### Exercise description
After counting the lines below that contain "done", reply with that number alone.

──────────

Lemma contact_blank_rejected_witness :
  create_contact [] contact_blank_name
  = ([], JSONResponse
           (JDict [("message"%string, JStr "name, email and message are required")])
           400).
Proof.
  apply (contact_blank_rejected [] contact_blank_name "name" (" " +:+ nbsp +:+ em_space)).
  - intros key v Hkey Hv. unfold contact_blank_name in Hv.
    repeat (apply elem_of_cons in Hkey as [-> | Hkey]);
      [| | | by apply elem_of_nil in Hkey];
      vm_compute in Hv; injection Hv as <-; by eexists.
  - apply list_elem_of_here.
  - vm_compute. reflexivity.
  - unfold blank.
    change (list_ascii_of_string (" " +:+ nbsp +:+ em_space))
      with ([ascii_of_nat 32] ++ map ascii_of_nat [194; 160]%nat
            ++ map ascii_of_nat [226; 128; 131]%nat ++ []).
    repeat (constructor; [vm_compute; set_solver|]). constructor.
Defined.

End ContactFacts.

(** ** A detected marker *)

Module DetectedFacts.

(** X13. A marker that a call of [update] detects is tracked when the call
    returns, whatever its track was before: the track is not lost
    ([frames_lost = 0]) and carries the center and the corners of the
    marker's last detection in processing order. *)
Theorem detected_is_tracked (self : ToolTracker.t) (dets earlier : list Detection)
    (d : Detection) (k : Z) :
  detections_of k dets = earlier ++ [d] →
  ∃ tr, ToolTracker.tracked_tools (ToolTracker.update self dets) !! k = Some tr
    ∧ TrackedTool.frames_lost tr = 0
    ∧ TrackedTool.center tr = TrackedTool.to_float (det_center d)
    ∧ TrackedTool.corners tr = det_corners d.
Proof.
  intros Hd. rewrite ToolTrackerFacts.update_lookup. cbv zeta.
  assert (det_id d = k) as Hk.
  { assert (d ∈ detections_of k dets) as Hin
      by (rewrite Hd; apply elem_of_app; right; apply list_elem_of_here).
    unfold detections_of in Hin. by apply list_elem_of_filter in Hin as [? _]. }
  rewrite decide_True.
  - rewrite IndependenceFacts.observe_track_filter, Hd, foldl_app. cbn [foldl].
    unfold observe_track at 1. rewrite decide_True by done.
    eexists. split; [reflexivity|]. by destruct (foldl _ _ earlier).
  - apply (proj2 (IndependenceFacts.detects_filter k dets)). rewrite Hd, fmap_app.
    apply elem_of_app. right. rewrite <- Hk. apply list_elem_of_here.
Qed.

Lemma detected_is_tracked_witness :
  ∃ tr, ToolTracker.tracked_tools
          (ToolTracker.update created_at_25
             [det 20 (1, 1); det 21 (2, 2); det 20 (3, 3); det 22 (4, 4)]) !! 20 = Some tr
    ∧ TrackedTool.frames_lost tr = 0
    ∧ TrackedTool.center tr = TrackedTool.to_float (3, 3)
    ∧ TrackedTool.corners tr = quad0.
Proof.
  apply (detected_is_tracked created_at_25 _ [det 20 (1, 1)] (det 20 (3, 3)) 20).
  vm_compute. reflexivity.
Defined.

End DetectedFacts.

(** ** The two dicts of the console logging *)

Module LoggingFacts.

Import Config Pipeline.

Lemma step_entry_paired (now : Q) (present : bool) (e : option Q * option Q) :
  (is_Some e.1 ↔ is_Some e.2) →
  (is_Some (step_entry now present e).1 ↔ is_Some (step_entry now present e).2).
Proof.
  intros He. unfold step_entry, forget_entry. destruct present; [by split; eexists|].
  destruct e as [[p|] [s|]]; cbn [fst snd] in *; try done.
  by destruct (Py.Qgtb _ _).
Qed.

(** X14. At the end of every cycle, [last_printed] and [last_seen_time] have
    the same keys: a marker id is recorded as announced exactly when it has a
    time at which it was last seen valid, so the test
    [tid in last_seen_time] of the forgetting loop never fails for an
    announced id. *)
Theorem logging_dicts_paired (timeline : list LogCycle) (tid : Z) :
  is_Some (last_printed (log_run timeline) !! tid)
  ↔ is_Some (last_seen_time (log_run timeline) !! tid).
Proof.
  unfold log_run. induction timeline as [|c timeline IH] using rev_ind.
  - simpl. rewrite !lookup_empty. done.
  - rewrite foldl_app. cbn [foldl].
    pose proof (PipelineFacts.log_cycle_entry (foldl log_cycle Logging_init timeline) c tid)
      as E.
    pose proof (step_entry_paired c.1 (bool_decide (valid_in tid c))
                  (log_entry (foldl log_cycle Logging_init timeline) tid) IH) as Hp.
    rewrite <- E in Hp. exact Hp.
Qed.

End LoggingFacts.

(** ** The WebSocket feed and the frame rate *)

Module StreamFacts.

Import Pipeline Stream.

Lemma ws_turn_shown (st : gset Z * list Snapshot) (poll : option Snapshot) :
  st.1 = shown st.2 → (ws_turn st poll).1 = shown (ws_turn st poll).2.
Proof.
  intros Hst. unfold ws_turn, ws_poll. destruct poll as [data|]; simpl.
  - destruct (has_events data || bool_decide (tool_ids data ≠ st.1)); simpl.
    + unfold shown. by rewrite last_snoc.
    + by rewrite app_nil_r.
  - by rewrite app_nil_r.
Qed.

Lemma ws_run_snoc (polls : list (option Snapshot)) (poll : option Snapshot) :
  ws_run (polls ++ [poll]) = ws_turn (ws_run polls) poll.
Proof. unfold ws_run. by rewrite foldl_app. Qed.

Lemma ws_run_shown (polls : list (option Snapshot)) :
  (ws_run polls).1 = shown (ws_run polls).2.
Proof.
  induction polls as [|poll polls IH] using rev_ind; [done|].
  rewrite ws_run_snoc. by apply ws_turn_shown.
Qed.

Lemma ws_turn_Some (st : gset Z * list Snapshot) (data : Snapshot) :
  (ws_turn st (Some data)).1 = tool_ids data.
Proof.
  unfold ws_turn, ws_poll.
  destruct (has_events data || bool_decide (tool_ids data ≠ st.1)) eqn:E; [done|].
  simpl. apply orb_false_iff in E as [_ E].
  apply bool_decide_eq_false in E. symmetry. by apply dec_stable.
Qed.

Lemma ws_turn_None (st : gset Z * list Snapshot) : ws_turn st None = st.
Proof. destruct st as [ids sent]. unfold ws_turn. simpl. by rewrite app_nil_r. Qed.

(** X15.  A client that shows the tools of the last message it received
    shows the id set of the snapshot polled last, also after any number of
    turns in which nothing was published; before the first message that is
    the empty set. *)
Theorem ws_client_in_sync (before : list (option Snapshot)) (data : Snapshot) (n : nat) :
  shown (ws_run (before ++ Some data :: replicate n None)).2 = tool_ids data.
Proof.
  rewrite <- ws_run_shown.
  induction n as [|n IH].
  - rewrite ws_run_snoc. apply ws_turn_Some.
  - rewrite replicate_S_end, app_comm_cons, app_assoc, ws_run_snoc, ws_turn_None.
    exact IH.
Qed.

Lemma ws_turn_sent (st : gset Z * list Snapshot) (poll : option Snapshot) :
  (ws_turn st poll).2 = st.2
  ∨ ∃ data, (ws_turn st poll).2 = st.2 ++ [data]
      ∧ (has_events data = true ∨ tool_ids data ≠ st.1).
Proof.
  unfold ws_turn, ws_poll. destruct poll as [data|]; simpl.
  - destruct (has_events data || bool_decide (tool_ids data ≠ st.1)) eqn:E; simpl.
    + right. exists data. split; [done|].
      apply orb_true_iff in E as [E|E]; [by left|].
      right. by apply bool_decide_eq_true in E.
    + left. by rewrite app_nil_r.
  - left. by rewrite app_nil_r.
Qed.

(** Of two consecutive messages the later one carries events or another
    set of tool ids. *)
Lemma ws_consecutive_messages (polls : list (option Snapshot)) (i : nat) (a b : Snapshot) :
  (ws_run polls).2 !! i = Some a →
  (ws_run polls).2 !! S i = Some b →
  has_events b = true ∨ tool_ids b ≠ tool_ids a.
Proof.
  revert i a b. induction polls as [|poll polls IH] using rev_ind; [done|].
  intros i a b. rewrite ws_run_snoc.
  destruct (ws_turn_sent (ws_run polls) poll) as [->|(data & -> & Hdata)];
    [by apply IH|].
  intros Ha Hb.
  destruct (decide (S i < length (ws_run polls).2)%nat) as [Hlt|Hge].
  - rewrite lookup_app_l in Ha by lia. rewrite lookup_app_l in Hb by lia.
    by apply (IH i).
  - assert (S i = length (ws_run polls).2) as Hi.
    { apply lookup_lt_Some in Hb. rewrite length_app in Hb. simpl in Hb. lia. }
    rewrite lookup_app_l in Ha by lia.
    rewrite lookup_app_r, Hi, Nat.sub_diag in Hb by lia.
    injection Hb as <-.
    rewrite ws_run_shown in Hdata. unfold shown in Hdata.
    rewrite last_lookup, <- Hi in Hdata. simpl in Hdata.
    by rewrite Ha in Hdata.
Qed.

(** X16.  A snapshot without events is not sent when its set of tool ids is
    the one of the last message sent on the connection (the empty set when
    none was sent): the messages stay as they were, whatever the hand count
    of the snapshot and the confidences and statuses of its tools.  A
    snapshot with events is sent every time it is polled. *)
Theorem ws_quiet_snapshot_not_sent (polls : list (option Snapshot)) (data : Snapshot) :
  has_events data = false →
  tool_ids data = shown (ws_run polls).2 →
  (ws_run (polls ++ [Some data])).2 = (ws_run polls).2
  ∧ ∀ noisy, has_events noisy = true →
      (ws_run (polls ++ [Some noisy])).2 = (ws_run polls).2 ++ [noisy].
Proof.
  intros Hev Hids. split.
  - rewrite ws_run_snoc. unfold ws_turn, ws_poll. rewrite Hev.
    rewrite <- ws_run_shown in Hids.
    rewrite bool_decide_eq_false_2 by (intros Hne; by apply Hne).
    simpl. by rewrite app_nil_r.
  - intros noisy Hn. rewrite ws_run_snoc. unfold ws_turn, ws_poll. by rewrite Hn.
Qed.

──────────

### Exercise output
7